◆ **Problem details**: What lines below include the word "getOwn"? Copy each one.

[Stored data entries]
——————

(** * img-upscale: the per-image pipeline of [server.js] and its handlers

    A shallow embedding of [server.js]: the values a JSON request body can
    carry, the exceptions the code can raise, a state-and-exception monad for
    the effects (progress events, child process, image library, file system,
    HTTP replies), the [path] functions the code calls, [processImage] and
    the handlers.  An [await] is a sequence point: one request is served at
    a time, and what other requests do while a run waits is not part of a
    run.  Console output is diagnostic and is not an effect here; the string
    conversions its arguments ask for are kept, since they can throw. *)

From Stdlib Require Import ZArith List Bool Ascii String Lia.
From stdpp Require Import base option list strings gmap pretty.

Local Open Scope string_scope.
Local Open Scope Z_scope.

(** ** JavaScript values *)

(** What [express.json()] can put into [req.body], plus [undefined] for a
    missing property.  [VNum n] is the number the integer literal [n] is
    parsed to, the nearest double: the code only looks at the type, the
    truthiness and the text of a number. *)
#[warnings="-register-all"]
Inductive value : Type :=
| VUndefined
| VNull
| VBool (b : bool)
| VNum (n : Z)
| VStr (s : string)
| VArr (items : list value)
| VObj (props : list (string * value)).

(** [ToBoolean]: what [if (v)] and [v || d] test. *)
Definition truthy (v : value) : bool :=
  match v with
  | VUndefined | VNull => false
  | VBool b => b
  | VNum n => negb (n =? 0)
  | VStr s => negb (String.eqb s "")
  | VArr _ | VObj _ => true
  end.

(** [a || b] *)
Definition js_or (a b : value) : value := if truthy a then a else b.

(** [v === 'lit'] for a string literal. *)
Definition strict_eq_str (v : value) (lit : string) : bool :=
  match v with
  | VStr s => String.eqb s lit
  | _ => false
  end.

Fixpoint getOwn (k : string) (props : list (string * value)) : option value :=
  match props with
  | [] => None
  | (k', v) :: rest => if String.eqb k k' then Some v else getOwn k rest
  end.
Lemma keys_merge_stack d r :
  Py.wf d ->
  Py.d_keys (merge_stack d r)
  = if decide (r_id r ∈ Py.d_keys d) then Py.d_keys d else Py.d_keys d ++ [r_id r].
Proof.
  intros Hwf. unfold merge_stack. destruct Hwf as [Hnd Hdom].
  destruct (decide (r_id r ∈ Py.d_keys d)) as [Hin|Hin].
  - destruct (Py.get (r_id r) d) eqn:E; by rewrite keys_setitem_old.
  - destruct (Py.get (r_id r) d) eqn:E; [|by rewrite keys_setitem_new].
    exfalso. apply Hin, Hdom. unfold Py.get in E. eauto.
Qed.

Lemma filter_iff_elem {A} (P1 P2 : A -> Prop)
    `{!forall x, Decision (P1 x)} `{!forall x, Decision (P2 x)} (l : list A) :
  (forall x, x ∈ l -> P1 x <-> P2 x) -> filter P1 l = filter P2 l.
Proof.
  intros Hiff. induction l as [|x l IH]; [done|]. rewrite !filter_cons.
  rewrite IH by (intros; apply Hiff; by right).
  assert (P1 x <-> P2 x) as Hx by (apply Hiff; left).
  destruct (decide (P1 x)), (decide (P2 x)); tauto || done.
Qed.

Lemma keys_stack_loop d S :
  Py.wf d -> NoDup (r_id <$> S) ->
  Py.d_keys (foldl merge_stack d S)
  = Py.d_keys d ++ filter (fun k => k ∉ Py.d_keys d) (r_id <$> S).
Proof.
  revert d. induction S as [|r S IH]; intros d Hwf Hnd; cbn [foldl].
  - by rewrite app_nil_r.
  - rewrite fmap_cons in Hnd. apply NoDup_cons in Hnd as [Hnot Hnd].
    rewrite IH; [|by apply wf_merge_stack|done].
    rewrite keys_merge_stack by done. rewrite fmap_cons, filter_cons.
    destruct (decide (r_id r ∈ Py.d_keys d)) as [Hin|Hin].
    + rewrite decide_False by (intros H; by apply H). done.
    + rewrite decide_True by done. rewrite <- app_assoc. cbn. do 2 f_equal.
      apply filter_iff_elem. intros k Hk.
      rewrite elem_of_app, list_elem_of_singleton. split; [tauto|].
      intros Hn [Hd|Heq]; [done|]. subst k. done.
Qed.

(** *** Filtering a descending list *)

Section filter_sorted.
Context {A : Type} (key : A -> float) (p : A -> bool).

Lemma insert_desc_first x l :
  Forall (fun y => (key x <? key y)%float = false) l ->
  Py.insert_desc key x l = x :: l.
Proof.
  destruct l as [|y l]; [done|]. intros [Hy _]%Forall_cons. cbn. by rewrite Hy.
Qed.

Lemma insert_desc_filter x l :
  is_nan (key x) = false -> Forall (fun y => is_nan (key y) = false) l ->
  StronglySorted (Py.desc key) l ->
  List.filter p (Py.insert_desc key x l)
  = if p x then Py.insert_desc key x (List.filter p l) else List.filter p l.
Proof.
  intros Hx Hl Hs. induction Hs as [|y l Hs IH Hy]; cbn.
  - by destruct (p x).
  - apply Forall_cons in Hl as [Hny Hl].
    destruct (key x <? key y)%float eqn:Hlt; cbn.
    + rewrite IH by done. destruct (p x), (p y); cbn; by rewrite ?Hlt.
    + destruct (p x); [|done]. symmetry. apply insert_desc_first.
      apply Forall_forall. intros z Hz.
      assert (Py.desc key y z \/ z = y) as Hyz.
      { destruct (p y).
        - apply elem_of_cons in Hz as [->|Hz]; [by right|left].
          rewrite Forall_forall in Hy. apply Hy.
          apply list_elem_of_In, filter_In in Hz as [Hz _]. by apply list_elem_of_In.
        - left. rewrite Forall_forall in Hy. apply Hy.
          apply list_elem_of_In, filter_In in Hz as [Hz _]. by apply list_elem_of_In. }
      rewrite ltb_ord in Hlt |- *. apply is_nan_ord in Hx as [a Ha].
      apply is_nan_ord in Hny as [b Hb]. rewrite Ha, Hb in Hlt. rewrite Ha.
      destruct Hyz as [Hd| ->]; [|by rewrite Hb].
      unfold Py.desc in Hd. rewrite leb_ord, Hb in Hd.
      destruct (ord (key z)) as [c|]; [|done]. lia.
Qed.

——————

◆ **Answer space**:
Fixpoint getOwn (k : string) (props : list (string * value)) : option value :=
  | (k', v) :: rest => if String.eqb k k' then Some v else getOwn k rest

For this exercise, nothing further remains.